Regardless of what the Supreme Court decides about President Obama’s US healthcare reform package, the general feeling in the industry is that healthcare will continue to evolve toward a model that improves care and cuts costs.

That provides a wealth of new entrepreneurial opportunities for healthcare innovators, according to Aneesh Chopra, the U.S. chief technology officer. “As we move the healthcare system to one that focuses on outcomes, quality or value, you start to open up a market for new products and services,” he says in this Stanford Technology Ventures Program address.
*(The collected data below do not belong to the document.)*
(** ** Import *)

(** The lvols to be shared; those that are still shared are unshared first. *)
Fixpoint to_share (ls : list nat) : M (list nat) :=
  match ls with
  | [] => mret []
  | l :: ls =>
      r ← ST.try (on_spdk (get l PnShared));
      match r with
      | Ok (Shared true) =>
          sh ← spdk_get (λ s, bdev_shared s l);
          (if sh : bool then ST.try (on_spdk (unshare l false));; mret tt else mret tt);;
          r ← to_share ls; mret (l :: r)
      | _ => to_share ls
      end
  end.

(** One round: lvols that are not unshared yet are kept for the next one. *)
Fixpoint share_round (ls : list nat) : M (list nat) :=
  match ls with
  | [] => mret []
  | l :: ls =>
      sh ← spdk_get (λ s, bdev_shared s l);
      if sh : bool then r ← share_round ls; mret (l :: r)
      else
        r ← ST.try (on_spdk (get l PnAllowedHosts));
        ST.try (on_spdk (share_nvmf l (match r with Ok (AllowedHosts hosts) => hosts | _ => [] end)));;
        share_round ls
  end.

(** [rounds] is the number of rounds there is time for after the first one. *)
Fixpoint share_rounds (rounds : nat) (ls : list nat) : M unit :=
  match ls with
  | [] => mret tt
  | _ :: _ =>
      ls ← share_round ls;
      match rounds with O => mret tt | S rounds => sleep 50;; share_rounds rounds ls end
  end.

Definition share_all (rounds : nat) (st : nat) : M unit :=
  ls ← spdk_get (λ s, lvs_lvols s st);
  ls ← to_share ls;
  share_rounds rounds ls.

Definition import (rounds : nat) (name bdev : string) : M nat :=
  o ← lookup_bdev bdev;
  match o with
  | None => ST.fail (InvalidBdev (Bdev.NotFound bdev) name)
  | Some b =>
      if claimed b then ST.fail (Import VolBusy bdev NoReason)
      else
        r ← spdk_call (vbdev_lvs_import bdev);
        match r with
        | inl _ => ST.fail (Import InvalidArgument name NoReason)
        | inr (inr err) =>
            ST.fail (Import (from_errno err) name (if bool_decide (err = EILSEQ) then LvsErr.NotFound else IoError))
        | inr (inl st) =>
            i ← store_of st;
            if negb (bool_decide (name = store_name i)) then
              export st;;
              ST.fail (Import InvalidArgument name (NameMismatch (store_name i)))
            else
              share_all rounds st;;
              add_info st;;
              enable_stall_detection st;;
              mret st
        end
  end.

(** ** Creation *)

Record PoolArgs := mkPoolArgs {
  pa_name : string;
  pa_disks : list string;
  pa_uuid : option string;
  pa_cluster_size : option Z;
  pa_enc_key : option string;
  pa_crypto_vbdev_name : option string
}.

Definition ROUND_TO_MB : Z := 1024 * 1024.
Definition DEFAULT_CLUSTER_SIZE : Z := 4 * 1024 * 1024.
Definition MAX_CLUSTER_SIZE : Z := 1024 * 1024 * 1024.

Definition check_cluster_size (args : PoolArgs) : outcome LvsError Z :=
  c ← (match pa_cluster_size args with
       | Some c => if c mod ROUND_TO_MB =? 0 then Ok c else Err (InvalidClusterSize (pa_name args))
       | None => Ok DEFAULT_CLUSTER_SIZE
       end);
  if MAX_CLUSTER_SIZE <? c then Err (InvalidClusterSize (pa_name args)) else Ok c.

(** [md_ratio] is [md_resv_ratio] for the capacity of the bdev. *)
Definition create_from_args_inner (md_ratio : Z → outcome LvsError Z) (args : PoolArgs) (bdev_name : string) : M nat :=
  cluster_size ← ST.lift (check_cluster_size args);
  o ← lookup_bdev bdev_name;
  match o with
  | None => ST.fail (InvalidBdev (Bdev.NotFound bdev_name) bdev_name)
  | Some b =>
      ratio ← ST.lift (md_ratio (bdev_size b));
      uuid ← ST.lift (match pa_uuid args with Some u => c ← into_cstring u; Ok (Some c) | None => Ok None end);
      r ← spdk_call (vbdev_lvs_create bdev_name (pa_name args) uuid cluster_size ratio);
      match r with
      | inl rc => ST.fail (PoolCreate (from_i32 rc) (pa_name args))
      | inr (inr err) => ST.fail (PoolCreate (from_errno err) (pa_name args))
      | inr (inl _) =>
          o ← lookup (pa_name args);
          match o with
          | Some pool => add_info pool;; enable_stall_detection pool;; mret pool
          | None => ST.fail (PoolCreate LvolNotFound (pa_name args))
          end
      end
  end.

Definition parse_disk (disks : list string) : outcome LvsError string :=
  match disks with
  | [disk] => Ok (if url_ok disk then disk else ("aio://" +:+ disk)%string)
  | _ => Err (Invalid InvalidArgument)
  end.

Record LvsBackendBdevs := mkBackend {
  be_args : PoolArgs;
  be_uri : string;
  created_bdev : bool;
  created_crypto : bool;
  pool_bdev_name : string
}.

(** The store that has the name already. *)
Definition name_in_use (create : bool) (args : PoolArgs) (pool_bdev_name : string) (pool : nat) : M LvsBackendBdevs :=
  base ← base_bdev pool;
  let source := if bool_decide (base = pool_bdev_name) then VolAlreadyExists else InvalidArgument in
  ST.fail (if create then PoolCreate source (pa_name args) else Import source (pa_name args) (NameClash base)).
With financial incentives from the government to keep people healthier at a lower cost, providers are becoming more proactive, he says. In the past, IT companies developing advanced scheduling and billing software have been successful because providers were responding to patients’ requests for appointments. But what happens to the market if, instead, doctors are asked which patients they would like to see on any given day, because those patients are most likely to need an intervention or some kind of acute care in the near future?

Suddenly tools for data mining, care coordination, patient engagement, and decision support become much more important.

“Those products and services have not had the business case or an investor’s thesis here before because they were not reimbursable,” Chopra says. “These innovations need a market that allows them to scale.”

One provision of the Affordable Care Act allows new payment models that lead to demonstrably better healthcare experiences for seniors to be scaled throughout the entire reimbursement system without having to go back to Congress.

“That’s giving investors more confidence that their products, which they believe will fuel this value-driven healthcare system, that they have a chance to see the revenue model come to fruition,” Chopra says.